• Description of the task
How many lines in the data hold the string "EqDecision"? State the number alone.
━━━ Supplied material
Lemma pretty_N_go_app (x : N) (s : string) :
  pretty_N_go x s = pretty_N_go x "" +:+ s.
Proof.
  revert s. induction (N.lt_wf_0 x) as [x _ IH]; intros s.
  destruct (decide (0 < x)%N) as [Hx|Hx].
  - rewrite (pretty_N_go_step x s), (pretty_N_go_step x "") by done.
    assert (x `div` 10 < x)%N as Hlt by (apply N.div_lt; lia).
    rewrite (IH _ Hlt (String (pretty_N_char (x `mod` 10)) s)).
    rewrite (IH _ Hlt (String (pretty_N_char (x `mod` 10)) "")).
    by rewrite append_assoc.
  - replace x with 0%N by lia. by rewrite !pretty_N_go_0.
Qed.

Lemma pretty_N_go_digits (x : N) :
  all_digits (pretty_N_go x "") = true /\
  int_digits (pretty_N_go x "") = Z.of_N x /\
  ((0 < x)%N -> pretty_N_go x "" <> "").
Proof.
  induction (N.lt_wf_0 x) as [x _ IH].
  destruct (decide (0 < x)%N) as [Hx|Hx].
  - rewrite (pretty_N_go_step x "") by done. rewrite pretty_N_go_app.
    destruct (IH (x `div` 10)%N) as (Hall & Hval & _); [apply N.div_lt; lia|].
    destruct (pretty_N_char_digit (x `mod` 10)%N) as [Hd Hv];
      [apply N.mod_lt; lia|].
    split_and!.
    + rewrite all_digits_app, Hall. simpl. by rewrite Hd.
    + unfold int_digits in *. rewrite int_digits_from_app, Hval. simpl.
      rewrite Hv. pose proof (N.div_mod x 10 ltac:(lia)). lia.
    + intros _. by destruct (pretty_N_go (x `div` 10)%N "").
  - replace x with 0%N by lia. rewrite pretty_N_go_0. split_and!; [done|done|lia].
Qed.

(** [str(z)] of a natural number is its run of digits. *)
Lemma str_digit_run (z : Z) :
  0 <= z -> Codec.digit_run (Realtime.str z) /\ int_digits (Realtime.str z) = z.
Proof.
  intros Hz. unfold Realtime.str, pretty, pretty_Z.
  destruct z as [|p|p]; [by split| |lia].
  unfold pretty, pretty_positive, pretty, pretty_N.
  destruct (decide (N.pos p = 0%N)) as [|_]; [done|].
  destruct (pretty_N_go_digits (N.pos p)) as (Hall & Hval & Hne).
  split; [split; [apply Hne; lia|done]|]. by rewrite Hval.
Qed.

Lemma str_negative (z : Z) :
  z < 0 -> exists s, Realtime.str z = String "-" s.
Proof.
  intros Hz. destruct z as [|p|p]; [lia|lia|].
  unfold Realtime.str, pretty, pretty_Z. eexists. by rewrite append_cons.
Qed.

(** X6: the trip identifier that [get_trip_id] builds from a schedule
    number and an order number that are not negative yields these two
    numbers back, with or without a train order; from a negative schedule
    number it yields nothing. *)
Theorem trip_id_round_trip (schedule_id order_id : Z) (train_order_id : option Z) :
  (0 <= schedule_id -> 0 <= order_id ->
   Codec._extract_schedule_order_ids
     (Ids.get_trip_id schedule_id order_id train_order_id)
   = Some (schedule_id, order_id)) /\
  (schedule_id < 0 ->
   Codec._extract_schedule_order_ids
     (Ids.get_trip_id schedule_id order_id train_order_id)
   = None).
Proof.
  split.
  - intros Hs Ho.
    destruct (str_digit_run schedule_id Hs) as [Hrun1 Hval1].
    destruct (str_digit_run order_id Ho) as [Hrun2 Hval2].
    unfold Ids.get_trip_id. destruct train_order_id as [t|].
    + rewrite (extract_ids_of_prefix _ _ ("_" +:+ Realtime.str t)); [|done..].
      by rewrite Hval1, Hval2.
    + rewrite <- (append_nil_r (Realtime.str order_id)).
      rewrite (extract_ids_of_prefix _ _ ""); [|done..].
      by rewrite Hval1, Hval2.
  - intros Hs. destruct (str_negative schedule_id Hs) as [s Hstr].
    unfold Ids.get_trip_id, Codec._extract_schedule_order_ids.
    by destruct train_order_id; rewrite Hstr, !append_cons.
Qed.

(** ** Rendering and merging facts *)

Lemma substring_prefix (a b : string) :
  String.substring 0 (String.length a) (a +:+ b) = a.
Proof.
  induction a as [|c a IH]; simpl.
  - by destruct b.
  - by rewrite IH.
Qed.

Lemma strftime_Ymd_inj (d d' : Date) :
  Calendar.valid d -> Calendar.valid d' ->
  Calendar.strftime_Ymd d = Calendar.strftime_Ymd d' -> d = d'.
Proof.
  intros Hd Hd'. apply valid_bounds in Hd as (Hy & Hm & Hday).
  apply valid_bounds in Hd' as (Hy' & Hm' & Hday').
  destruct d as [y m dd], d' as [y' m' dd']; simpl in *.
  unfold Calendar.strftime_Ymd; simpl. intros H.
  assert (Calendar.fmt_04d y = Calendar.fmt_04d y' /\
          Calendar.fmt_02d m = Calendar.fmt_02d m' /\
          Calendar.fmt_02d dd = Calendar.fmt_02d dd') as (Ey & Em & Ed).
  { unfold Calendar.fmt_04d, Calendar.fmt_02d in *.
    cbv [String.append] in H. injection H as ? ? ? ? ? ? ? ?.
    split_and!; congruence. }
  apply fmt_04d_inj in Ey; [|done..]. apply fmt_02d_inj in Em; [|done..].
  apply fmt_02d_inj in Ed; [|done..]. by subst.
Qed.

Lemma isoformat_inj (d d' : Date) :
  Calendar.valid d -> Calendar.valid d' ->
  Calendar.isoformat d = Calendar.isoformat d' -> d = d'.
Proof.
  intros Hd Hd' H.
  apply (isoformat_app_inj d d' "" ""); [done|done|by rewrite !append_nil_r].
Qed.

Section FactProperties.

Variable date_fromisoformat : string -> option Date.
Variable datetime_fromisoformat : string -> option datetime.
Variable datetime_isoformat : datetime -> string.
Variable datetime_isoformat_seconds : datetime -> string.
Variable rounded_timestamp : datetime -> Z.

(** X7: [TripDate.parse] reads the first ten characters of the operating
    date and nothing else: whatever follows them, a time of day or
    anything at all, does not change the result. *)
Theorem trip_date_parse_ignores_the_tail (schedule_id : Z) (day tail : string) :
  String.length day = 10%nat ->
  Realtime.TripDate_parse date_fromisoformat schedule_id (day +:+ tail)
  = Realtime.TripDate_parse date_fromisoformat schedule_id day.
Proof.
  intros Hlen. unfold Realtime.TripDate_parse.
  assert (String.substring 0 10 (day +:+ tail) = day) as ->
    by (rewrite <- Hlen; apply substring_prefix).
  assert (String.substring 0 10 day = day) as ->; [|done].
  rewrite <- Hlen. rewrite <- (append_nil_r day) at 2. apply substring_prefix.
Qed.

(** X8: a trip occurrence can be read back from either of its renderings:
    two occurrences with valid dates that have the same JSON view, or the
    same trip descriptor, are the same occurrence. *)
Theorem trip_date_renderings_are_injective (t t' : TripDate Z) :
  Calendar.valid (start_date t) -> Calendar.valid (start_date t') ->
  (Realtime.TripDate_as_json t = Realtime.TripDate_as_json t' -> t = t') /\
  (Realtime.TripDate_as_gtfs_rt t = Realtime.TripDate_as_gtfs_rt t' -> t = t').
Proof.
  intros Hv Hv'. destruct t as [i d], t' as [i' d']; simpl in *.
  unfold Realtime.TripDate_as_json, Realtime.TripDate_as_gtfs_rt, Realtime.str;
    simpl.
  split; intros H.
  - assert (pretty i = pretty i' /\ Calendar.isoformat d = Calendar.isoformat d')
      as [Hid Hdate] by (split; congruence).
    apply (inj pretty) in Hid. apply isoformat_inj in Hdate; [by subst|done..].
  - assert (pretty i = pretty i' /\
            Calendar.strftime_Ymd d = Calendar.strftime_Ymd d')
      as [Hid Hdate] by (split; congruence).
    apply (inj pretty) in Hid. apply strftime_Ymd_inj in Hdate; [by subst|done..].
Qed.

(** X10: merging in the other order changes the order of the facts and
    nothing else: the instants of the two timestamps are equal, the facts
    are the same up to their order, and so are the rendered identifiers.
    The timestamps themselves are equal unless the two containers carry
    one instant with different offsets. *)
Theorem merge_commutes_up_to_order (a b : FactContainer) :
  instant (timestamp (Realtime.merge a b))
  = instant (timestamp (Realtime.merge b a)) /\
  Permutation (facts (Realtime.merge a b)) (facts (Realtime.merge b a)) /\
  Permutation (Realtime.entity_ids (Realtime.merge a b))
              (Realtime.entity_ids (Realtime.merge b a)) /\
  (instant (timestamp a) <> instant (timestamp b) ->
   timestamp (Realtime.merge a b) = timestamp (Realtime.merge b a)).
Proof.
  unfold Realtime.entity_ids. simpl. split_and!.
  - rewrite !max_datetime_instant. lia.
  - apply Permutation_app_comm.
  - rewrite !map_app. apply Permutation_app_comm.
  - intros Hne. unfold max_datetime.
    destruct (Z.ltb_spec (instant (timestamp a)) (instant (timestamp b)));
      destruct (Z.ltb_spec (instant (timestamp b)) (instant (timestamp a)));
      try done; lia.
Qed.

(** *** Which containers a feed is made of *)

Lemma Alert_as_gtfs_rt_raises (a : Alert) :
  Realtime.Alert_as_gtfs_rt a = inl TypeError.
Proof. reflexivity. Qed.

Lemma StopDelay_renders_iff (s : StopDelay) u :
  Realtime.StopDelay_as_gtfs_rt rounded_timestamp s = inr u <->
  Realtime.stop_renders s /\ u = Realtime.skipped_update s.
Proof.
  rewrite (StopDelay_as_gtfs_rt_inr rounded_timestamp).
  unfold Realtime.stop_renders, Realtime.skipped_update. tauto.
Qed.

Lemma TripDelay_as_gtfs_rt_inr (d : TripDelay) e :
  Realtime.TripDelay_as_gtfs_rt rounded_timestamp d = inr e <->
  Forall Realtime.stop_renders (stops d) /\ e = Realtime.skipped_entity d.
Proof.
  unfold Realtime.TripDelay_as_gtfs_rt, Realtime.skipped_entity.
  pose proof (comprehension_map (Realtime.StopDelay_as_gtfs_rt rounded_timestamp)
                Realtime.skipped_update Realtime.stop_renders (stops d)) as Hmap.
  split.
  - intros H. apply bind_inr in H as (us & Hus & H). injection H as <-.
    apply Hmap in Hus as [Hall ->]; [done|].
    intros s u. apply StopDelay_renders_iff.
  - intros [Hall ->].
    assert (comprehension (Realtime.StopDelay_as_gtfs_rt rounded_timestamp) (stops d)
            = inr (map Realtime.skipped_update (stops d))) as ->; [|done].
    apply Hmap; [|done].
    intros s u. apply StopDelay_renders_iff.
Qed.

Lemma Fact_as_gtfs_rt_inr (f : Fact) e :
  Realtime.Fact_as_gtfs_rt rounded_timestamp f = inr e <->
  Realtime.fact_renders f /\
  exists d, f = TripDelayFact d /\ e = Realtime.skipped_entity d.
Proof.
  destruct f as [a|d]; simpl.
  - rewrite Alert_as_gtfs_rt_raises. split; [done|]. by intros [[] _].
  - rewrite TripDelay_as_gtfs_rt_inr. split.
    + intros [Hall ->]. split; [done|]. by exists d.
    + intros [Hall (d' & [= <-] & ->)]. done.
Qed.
━━━━━━
━━━ Supplied material
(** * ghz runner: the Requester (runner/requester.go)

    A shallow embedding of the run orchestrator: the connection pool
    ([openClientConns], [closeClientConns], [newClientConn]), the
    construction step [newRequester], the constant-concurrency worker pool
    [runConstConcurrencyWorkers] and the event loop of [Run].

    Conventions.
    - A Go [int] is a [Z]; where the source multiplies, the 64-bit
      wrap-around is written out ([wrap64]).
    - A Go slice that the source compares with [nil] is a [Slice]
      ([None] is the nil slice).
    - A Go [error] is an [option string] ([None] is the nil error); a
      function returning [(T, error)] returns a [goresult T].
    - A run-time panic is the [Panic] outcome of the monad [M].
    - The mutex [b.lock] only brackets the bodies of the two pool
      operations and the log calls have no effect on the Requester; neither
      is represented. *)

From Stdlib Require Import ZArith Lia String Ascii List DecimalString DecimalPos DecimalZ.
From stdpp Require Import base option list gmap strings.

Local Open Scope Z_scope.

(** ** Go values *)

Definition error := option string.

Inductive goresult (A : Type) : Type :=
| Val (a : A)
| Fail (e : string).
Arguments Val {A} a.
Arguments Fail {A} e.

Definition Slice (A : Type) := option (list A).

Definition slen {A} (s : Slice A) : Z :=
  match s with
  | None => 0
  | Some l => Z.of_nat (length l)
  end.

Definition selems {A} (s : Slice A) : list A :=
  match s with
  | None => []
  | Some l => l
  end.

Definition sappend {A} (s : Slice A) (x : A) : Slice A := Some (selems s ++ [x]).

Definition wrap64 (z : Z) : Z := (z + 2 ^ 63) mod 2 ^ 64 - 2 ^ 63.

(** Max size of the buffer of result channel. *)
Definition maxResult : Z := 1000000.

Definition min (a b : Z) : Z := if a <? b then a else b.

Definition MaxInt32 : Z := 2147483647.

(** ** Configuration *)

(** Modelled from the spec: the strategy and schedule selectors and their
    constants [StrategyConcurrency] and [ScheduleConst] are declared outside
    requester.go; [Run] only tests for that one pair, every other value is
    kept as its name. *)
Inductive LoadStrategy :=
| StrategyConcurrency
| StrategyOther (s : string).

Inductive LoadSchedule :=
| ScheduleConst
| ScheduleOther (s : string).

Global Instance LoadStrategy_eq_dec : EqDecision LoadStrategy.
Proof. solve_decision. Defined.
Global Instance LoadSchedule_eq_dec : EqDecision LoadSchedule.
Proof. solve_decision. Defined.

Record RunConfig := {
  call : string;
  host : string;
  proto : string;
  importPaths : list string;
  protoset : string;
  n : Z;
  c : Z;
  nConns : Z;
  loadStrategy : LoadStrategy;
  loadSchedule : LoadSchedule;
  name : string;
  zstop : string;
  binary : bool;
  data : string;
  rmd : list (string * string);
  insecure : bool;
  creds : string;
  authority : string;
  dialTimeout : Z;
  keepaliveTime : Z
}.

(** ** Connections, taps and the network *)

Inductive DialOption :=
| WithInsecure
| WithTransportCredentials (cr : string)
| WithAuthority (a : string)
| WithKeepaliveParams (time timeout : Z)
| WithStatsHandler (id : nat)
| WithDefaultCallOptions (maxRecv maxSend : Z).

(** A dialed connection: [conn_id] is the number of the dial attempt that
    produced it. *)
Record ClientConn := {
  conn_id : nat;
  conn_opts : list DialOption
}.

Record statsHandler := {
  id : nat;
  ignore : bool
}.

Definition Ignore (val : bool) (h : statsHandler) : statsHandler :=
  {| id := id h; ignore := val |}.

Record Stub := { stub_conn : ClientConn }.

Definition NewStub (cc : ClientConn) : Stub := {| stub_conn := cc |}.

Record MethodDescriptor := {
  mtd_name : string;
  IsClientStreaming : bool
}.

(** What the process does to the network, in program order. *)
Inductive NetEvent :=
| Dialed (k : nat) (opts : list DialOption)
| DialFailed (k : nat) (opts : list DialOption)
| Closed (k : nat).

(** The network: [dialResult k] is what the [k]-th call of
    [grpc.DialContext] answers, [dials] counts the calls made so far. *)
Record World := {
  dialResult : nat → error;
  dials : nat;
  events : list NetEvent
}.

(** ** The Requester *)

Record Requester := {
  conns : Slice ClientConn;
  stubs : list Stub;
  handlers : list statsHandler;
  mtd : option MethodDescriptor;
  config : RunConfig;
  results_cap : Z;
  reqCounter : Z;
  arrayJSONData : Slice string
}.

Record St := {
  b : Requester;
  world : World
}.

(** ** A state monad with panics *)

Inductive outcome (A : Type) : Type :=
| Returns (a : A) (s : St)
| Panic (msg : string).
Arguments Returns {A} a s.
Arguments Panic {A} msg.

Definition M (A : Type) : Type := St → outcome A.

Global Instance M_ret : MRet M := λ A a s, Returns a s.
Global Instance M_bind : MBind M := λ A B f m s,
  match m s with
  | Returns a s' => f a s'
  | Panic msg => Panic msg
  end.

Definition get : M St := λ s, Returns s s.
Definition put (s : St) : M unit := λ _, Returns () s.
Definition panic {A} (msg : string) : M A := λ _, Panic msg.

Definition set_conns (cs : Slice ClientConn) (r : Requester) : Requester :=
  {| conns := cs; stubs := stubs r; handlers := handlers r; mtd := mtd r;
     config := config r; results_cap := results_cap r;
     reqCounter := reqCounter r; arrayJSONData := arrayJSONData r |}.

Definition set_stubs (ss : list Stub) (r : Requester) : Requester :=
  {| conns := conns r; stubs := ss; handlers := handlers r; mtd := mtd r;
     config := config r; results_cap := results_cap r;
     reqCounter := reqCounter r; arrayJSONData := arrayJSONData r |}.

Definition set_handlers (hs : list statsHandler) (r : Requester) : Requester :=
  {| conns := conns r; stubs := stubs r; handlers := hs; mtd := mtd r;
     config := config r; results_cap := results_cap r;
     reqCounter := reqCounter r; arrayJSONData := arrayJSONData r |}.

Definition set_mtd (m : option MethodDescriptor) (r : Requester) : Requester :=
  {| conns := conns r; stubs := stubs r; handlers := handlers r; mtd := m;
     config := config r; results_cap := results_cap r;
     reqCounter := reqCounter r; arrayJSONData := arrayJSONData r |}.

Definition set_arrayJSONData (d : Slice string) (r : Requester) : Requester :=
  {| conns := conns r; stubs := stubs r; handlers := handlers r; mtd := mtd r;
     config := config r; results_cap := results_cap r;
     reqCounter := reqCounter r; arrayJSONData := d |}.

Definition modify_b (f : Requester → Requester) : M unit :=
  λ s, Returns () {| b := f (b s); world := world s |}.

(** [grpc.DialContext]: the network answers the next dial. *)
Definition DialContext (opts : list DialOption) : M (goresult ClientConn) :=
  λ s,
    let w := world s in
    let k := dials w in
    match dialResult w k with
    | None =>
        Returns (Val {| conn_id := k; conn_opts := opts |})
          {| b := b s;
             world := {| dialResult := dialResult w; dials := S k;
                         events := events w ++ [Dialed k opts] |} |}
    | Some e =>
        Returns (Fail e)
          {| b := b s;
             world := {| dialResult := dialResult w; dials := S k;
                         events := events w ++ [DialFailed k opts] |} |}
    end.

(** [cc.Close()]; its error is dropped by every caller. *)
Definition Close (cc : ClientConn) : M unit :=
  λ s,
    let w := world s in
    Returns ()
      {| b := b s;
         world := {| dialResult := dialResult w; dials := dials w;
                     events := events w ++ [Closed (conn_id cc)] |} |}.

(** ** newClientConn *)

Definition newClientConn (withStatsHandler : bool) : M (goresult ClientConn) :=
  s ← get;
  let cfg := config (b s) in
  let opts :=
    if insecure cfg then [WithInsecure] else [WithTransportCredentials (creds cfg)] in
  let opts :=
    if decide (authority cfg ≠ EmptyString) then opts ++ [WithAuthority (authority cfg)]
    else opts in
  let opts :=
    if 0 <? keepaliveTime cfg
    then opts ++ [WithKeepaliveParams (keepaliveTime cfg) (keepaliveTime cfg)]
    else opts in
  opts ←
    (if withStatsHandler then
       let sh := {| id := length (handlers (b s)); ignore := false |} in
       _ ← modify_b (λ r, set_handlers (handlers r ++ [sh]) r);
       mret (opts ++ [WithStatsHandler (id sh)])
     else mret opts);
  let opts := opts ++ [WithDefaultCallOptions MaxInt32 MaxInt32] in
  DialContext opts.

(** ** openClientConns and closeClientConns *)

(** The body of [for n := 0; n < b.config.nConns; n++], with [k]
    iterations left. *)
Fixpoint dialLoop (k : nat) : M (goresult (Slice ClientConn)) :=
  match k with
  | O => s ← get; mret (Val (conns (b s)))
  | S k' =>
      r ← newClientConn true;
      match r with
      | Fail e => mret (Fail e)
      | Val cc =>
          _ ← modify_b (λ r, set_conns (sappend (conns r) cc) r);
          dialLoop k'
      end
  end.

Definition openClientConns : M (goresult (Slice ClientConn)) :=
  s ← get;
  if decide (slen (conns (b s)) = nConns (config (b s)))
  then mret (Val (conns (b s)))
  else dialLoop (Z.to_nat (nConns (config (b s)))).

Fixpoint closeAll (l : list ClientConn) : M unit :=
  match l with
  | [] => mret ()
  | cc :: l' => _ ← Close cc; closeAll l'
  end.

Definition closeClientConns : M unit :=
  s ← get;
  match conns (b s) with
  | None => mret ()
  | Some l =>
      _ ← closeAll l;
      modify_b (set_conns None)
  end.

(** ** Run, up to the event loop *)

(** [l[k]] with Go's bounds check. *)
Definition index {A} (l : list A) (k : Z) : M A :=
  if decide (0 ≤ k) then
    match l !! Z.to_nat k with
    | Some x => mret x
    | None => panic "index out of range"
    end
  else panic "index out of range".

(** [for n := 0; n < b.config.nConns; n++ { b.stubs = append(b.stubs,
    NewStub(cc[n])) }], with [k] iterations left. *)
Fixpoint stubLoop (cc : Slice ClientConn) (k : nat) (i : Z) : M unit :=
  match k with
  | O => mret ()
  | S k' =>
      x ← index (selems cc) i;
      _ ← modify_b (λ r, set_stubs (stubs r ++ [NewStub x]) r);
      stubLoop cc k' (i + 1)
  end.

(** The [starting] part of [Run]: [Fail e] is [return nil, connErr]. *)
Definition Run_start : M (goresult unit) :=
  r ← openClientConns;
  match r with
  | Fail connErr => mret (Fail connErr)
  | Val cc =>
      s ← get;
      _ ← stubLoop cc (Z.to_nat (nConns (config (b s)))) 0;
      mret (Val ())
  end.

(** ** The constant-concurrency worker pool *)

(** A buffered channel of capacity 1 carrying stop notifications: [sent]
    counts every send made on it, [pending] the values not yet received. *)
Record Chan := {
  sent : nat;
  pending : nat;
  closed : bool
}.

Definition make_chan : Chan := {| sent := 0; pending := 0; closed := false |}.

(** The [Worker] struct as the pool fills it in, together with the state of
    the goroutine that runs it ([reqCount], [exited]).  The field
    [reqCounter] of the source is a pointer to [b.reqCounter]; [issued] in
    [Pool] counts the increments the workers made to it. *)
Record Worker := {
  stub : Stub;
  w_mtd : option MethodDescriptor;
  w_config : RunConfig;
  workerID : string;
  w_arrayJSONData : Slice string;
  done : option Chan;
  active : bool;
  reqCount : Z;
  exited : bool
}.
━━━━━━
• Response to the exercise
2